(** [new(big.Int).SetString(s, base)]: an optional sign and at least one digit. *)
Fixpoint parse_int_digits (base : Z) (s : string) (n : Z) : option Z :=
  match s with
  | EmptyString => Some n
  | String c s' =>
      match digit_value c with
      | Some d => if base <=? d then None else parse_int_digits base s' (n * base + d)
      | None => None
      end
  end.
Definition BigSetString (base : Z) (s : string) : option Z :=
  let '(neg, t) := strip_sign s in
  match t with
  | EmptyString => None
  | _ => n ← parse_int_digits base t 0; Some (if (neg : bool) then - n else n)
  end.

(** ** Shares *)
Definition new_share (s : Session) : Share := base_share "" (SessionRemoteAddr s) (SessionWorkerName s) "".
Definition refused (code : Z) (s : Session) : Share := set_error code (new_share s).
Definition set_job (id : string) (height : Z) (sh : Share) : Share :=
  mkShare id (s_RemoteAddr sh) (s_Miner sh) (s_Rig sh) (s_ErrorCode sh) height (s_BlockReward sh)
    (s_Diff sh) (s_BlockHash sh) (s_BlockHex sh) (s_TxHash sh).
Definition set_reward (reward : Z) (sh : Share) : Share :=
  set_block (s_BlockHeight sh) reward (s_BlockHash sh) (s_BlockHex sh) sh.
Definition set_hash (hash hex : string) (sh : Share) : Share :=
  set_block (s_BlockHeight sh) (s_BlockReward sh) hash hex sh.

(** [TargetFromDiff] as a number: [Cmp] with a nil big.Int dereferences it. *)
Definition share_target (base : Z) (diff : float64) : result Z :=
  let! t := TargetFromDiff base diff in
  match t with Some t => Val t | None => Panic "nil pointer dereference" end.

(** ** The job book

    A job object is shared by [cur] and [history], so it lives in a heap; the
    register [seen] is its only mutable part. *)
Record Entry (J : Type) := mkEntry { en_job : J; en_seen : gset string }.
Arguments mkEntry {J}.
Arguments en_job {J}.
Arguments en_seen {J}.
Record Book (J : Type) := mkBook {
  bk_heap : list (Entry J);
  bk_cur : option nat;
  bk_history : gmap string nat;
}.
Arguments mkBook {J}.
Arguments bk_heap {J}.
Arguments bk_cur {J}.
Arguments bk_history {J}.
Definition empty_book {J} : Book J := mkBook [] None ∅.

Section Book_operations.
Context {J : Type} `{MapOrder}.

(** [for k := range history { if k != id && len(history) > limit { delete } }] *)
Definition evict (limit : nat) (id : string) (h : gmap string nat) : gmap string nat :=
  fold_left (fun h k => if negb (String.eqb k id) && (limit <? size h)%nat then delete k h else h)
    (map fst (range h)) h.

(** A new job becomes current and enters the history. *)
Definition publish (limit : nat) (id : string) (j : J) (b : Book J) : Book J :=
  let p := length (bk_heap b) in
  let h := <[id := p]> (bk_history b) in
  mkBook (bk_heap b ++ [mkEntry j ∅]) (Some p) (if (limit <? size h)%nat then evict limit id h else h).

Definition current (b : Book J) : option J := p ← bk_cur b; en_job <$> bk_heap b !! p.
(** [e.history[id]] *)
Definition find_job (id : string) (b : Book J) : option (nat * Entry J) :=
  p ← bk_history b !! id; (fun e => (p, e)) <$> bk_heap b !! p.
(** [j.seen[key] = struct{}{}] *)
Definition mark (p : nat) (key : string) (b : Book J) : Book J :=
  mkBook (alter (fun e => mkEntry (en_job e) ({[key]} ∪ en_seen e)) p (bk_heap b)) (bk_cur b) (bk_history b).

Definition seen (b : Book J) (p : nat) (key : string) : Prop :=
  exists e, bk_heap b !! p = Some e /\ key ∈ en_seen e.

(** *** The register only grows, whatever is evicted *)
Lemma seen_publish limit id j b p key : seen (publish limit id j b) p key <-> seen b p key.
Proof.
  unfold seen, publish. cbn. split; intros (e & He & Hk); exists e; (split; [|done]).
  - apply lookup_app_Some in He as [?|[Hlen He]]; [done|].
    destruct (p - length (bk_heap b))%nat; [|done]. cbn in He. apply (inj Some) in He as <-.
    cbn in Hk. by apply not_elem_of_empty in Hk.
  - by apply lookup_app_l_Some.
Qed.

Lemma seen_mark p key b q k :
  seen (mark p key b) q k <-> seen b q k \/ (q = p /\ k = key /\ (p < length (bk_heap b))%nat).
Proof.
  unfold seen, mark. cbn. destruct (decide (q = p)) as [->|Hne].
  - rewrite list_lookup_alter_eq. destruct (bk_heap b !! p) as [e|] eqn:E; cbn.
    + pose proof (lookup_lt_Some _ _ _ E). split.
      * intros (e' & [= <-] & Hk). cbn in Hk. apply elem_of_union in Hk as [Hk|Hk]; [right|left; by exists e].
        by apply elem_of_singleton in Hk as ->.
      * intros [(e' & [= <-] & Hk)|(_ & -> & _)]; eexists; (split; [done|]); cbn; set_solver.
    + apply lookup_ge_None in E. split; [by intros (? & ? & _)|]. intros [(? & ? & _)|(_ & _ & ?)]; [done|lia].
  - rewrite list_lookup_alter_ne by done. split; [by left|]. by intros [?|(? & _)].
Qed.

(** Where a job is found, for concrete runs. *)
Lemma find_job_default d id b p :
  bk_history b !! id = Some p -> (p <? length (bk_heap b))%nat = true ->
  find_job id b = Some (p, default d (bk_heap b !! p)).
Proof.
  intros Hh Hl. zbool. unfold find_job. rewrite Hh. cbn. by destruct (lookup_lt_is_Some_2 _ _ Hl) as [e ->].
Qed.
Lemma current_default d b p :
  bk_cur b = Some p -> (p <? length (bk_heap b))%nat = true -> current b = Some (en_job (default d (bk_heap b !! p))).
Proof.
  intros Hc Hl. zbool. unfold current. rewrite Hc. cbn. by destruct (lookup_lt_is_Some_2 _ _ Hl) as [e ->].
Qed.

Lemma find_job_seen id b p e : find_job id b = Some (p, e) ->
  bk_heap b !! p = Some e /\ (p < length (bk_heap b))%nat /\ forall k, seen b p k <-> k ∈ en_seen e.
Proof.
  unfold find_job. destruct (bk_history b !! id) as [q|]; [|done]. cbn.
  destruct (bk_heap b !! q) as [e'|] eqn:E; [|done]. cbn. intros [= -> ->].
  split; [done|]. split; [by eapply lookup_lt_Some|]. unfold seen. rewrite E.
  intros k. split; [by intros (? & [= <-] & ?)|by exists e].
Qed.

Lemma find_job_mark id b p key q en en0 :
  find_job id (mark p key b) = Some (q, en) -> find_job id b = Some (p, en0) ->
  q = p /\ en = mkEntry (en_job en0) ({[key]} ∪ en_seen en0).
Proof.
  unfold find_job, mark. cbn. destruct (bk_history b !! id) as [r|]; [|done]. cbn.
  destruct (bk_heap b !! r) as [en'|] eqn:Er; [|done]. cbn. intros F [= -> ->].
  rewrite list_lookup_alter_eq, Er in F. cbn in F. by injection F as <- <-.
Qed.

(** *** The history stays short and keeps the new job *)
Definition evict_step (limit : nat) (id : string) (h : gmap string nat) (k : string) : gmap string nat :=
  if negb (String.eqb k id) && (limit <? size h)%nat then delete k h else h.

Lemma evict_step_spec limit id h k :
  evict_step limit id h k ⊆ h /\ evict_step limit id h k !! id = h !! id.
Proof.
  unfold evict_step. destruct (String.eqb_spec k id) as [->|Hne]; [done|]. cbn [negb andb].
  destruct (limit <? size h)%nat; [|done]. split; [apply delete_subseteq|by apply lookup_delete_ne].
Qed.

Lemma evict_fold limit id l h :
  (forall k, is_Some (h !! k) -> k <> id -> k ∈ l \/ (size h <= limit)%nat) -> (1 <= limit)%nat ->
  let h' := fold_left (evict_step limit id) l h in
  h' ⊆ h /\ h' !! id = h !! id /\ (size h' <= limit)%nat.
Proof.
  revert h; induction l as [|k l IH]; intros h Hl H1; cbn [fold_left].
  - split; [done|]. split; [done|]. destruct (decide (size h <= limit)%nat) as [|Hgt]; [done|]. exfalso.
    apply Hgt. transitivity (size (dom h)); [by rewrite size_dom|].
    transitivity (size ({[id]} : gset string)); [|by rewrite size_singleton].
    apply subseteq_size. intros k Hk. apply elem_of_dom in Hk. apply elem_of_singleton.
    destruct (decide (k = id)) as [|Hne]; [done|]. by destruct (Hl k Hk Hne) as [?%elem_of_nil|?].
  - destruct (evict_step_spec limit id h k) as [Hsub Hid].
    destruct (IH (evict_step limit id h k)) as (A & B & C); [|done|].
    + intros k' Hk' Hne'. destruct (decide (size (evict_step limit id h k) <= limit)%nat) as [|Hgt]; [by right|].
      left. assert (k' ∈ k :: l) as Hin.
      { destruct (Hl k') as [?|Hs]; [|done|done|].
        - destruct Hk' as [x Hx]. exists x. by eapply lookup_weaken.
        - exfalso. apply Hgt. etransitivity; [|exact Hs]. by apply map_subseteq_size. }
      apply elem_of_cons in Hin as [->|?]; [|done]. exfalso. revert Hk' Hgt. unfold evict_step.
      rewrite (proj2 (String.eqb_neq _ id) Hne'). cbn [negb andb]. destruct (limit <? size h)%nat eqn:E; zbool; [|lia].
      rewrite lookup_delete_eq. by intros [].
    + split; [by etransitivity|]. split; [by rewrite B|done].
Qed.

PROBLEM TO WORK ON: Copy out each line of the data above, exactly, if it lies between the line holding "rewrite list_lookup_alter_eq, Er" and the line holding "- exfalso. apply", inclusive; copy no other line.

TASK OUTPUT:
  rewrite list_lookup_alter_eq, Er in F. cbn in F. by injection F as <- <-.
Qed.

(** *** The history stays short and keeps the new job *)
Definition evict_step (limit : nat) (id : string) (h : gmap string nat) (k : string) : gmap string nat :=
  if negb (String.eqb k id) && (limit <? size h)%nat then delete k h else h.

Lemma evict_step_spec limit id h k :
  evict_step limit id h k ⊆ h /\ evict_step limit id h k !! id = h !! id.
Proof.
  unfold evict_step. destruct (String.eqb_spec k id) as [->|Hne]; [done|]. cbn [negb andb].
  destruct (limit <? size h)%nat; [|done]. split; [apply delete_subseteq|by apply lookup_delete_ne].
Qed.

Lemma evict_fold limit id l h :
  (forall k, is_Some (h !! k) -> k <> id -> k ∈ l \/ (size h <= limit)%nat) -> (1 <= limit)%nat ->
  let h' := fold_left (evict_step limit id) l h in
  h' ⊆ h /\ h' !! id = h !! id /\ (size h' <= limit)%nat.
Proof.
  revert h; induction l as [|k l IH]; intros h Hl H1; cbn [fold_left].
  - split; [done|]. split; [done|]. destruct (decide (size h <= limit)%nat) as [|Hgt]; [done|]. exfalso.
    apply Hgt. transitivity (size (dom h)); [by rewrite size_dom|].
    transitivity (size ({[id]} : gset string)); [|by rewrite size_singleton].
    apply subseteq_size. intros k Hk. apply elem_of_dom in Hk. apply elem_of_singleton.
    destruct (decide (k = id)) as [|Hne]; [done|]. by destruct (Hl k Hk Hne) as [?%elem_of_nil|?].
  - destruct (evict_step_spec limit id h k) as [Hsub Hid].
    destruct (IH (evict_step limit id h k)) as (A & B & C); [|done|].
    + intros k' Hk' Hne'. destruct (decide (size (evict_step limit id h k) <= limit)%nat) as [|Hgt]; [by right|].
      left. assert (k' ∈ k :: l) as Hin.
      { destruct (Hl k') as [?|Hs]; [|done|done|].
        - destruct Hk' as [x Hx]. exists x. by eapply lookup_weaken.
        - exfalso. apply Hgt. etransitivity; [|exact Hs]. by apply map_subseteq_size. }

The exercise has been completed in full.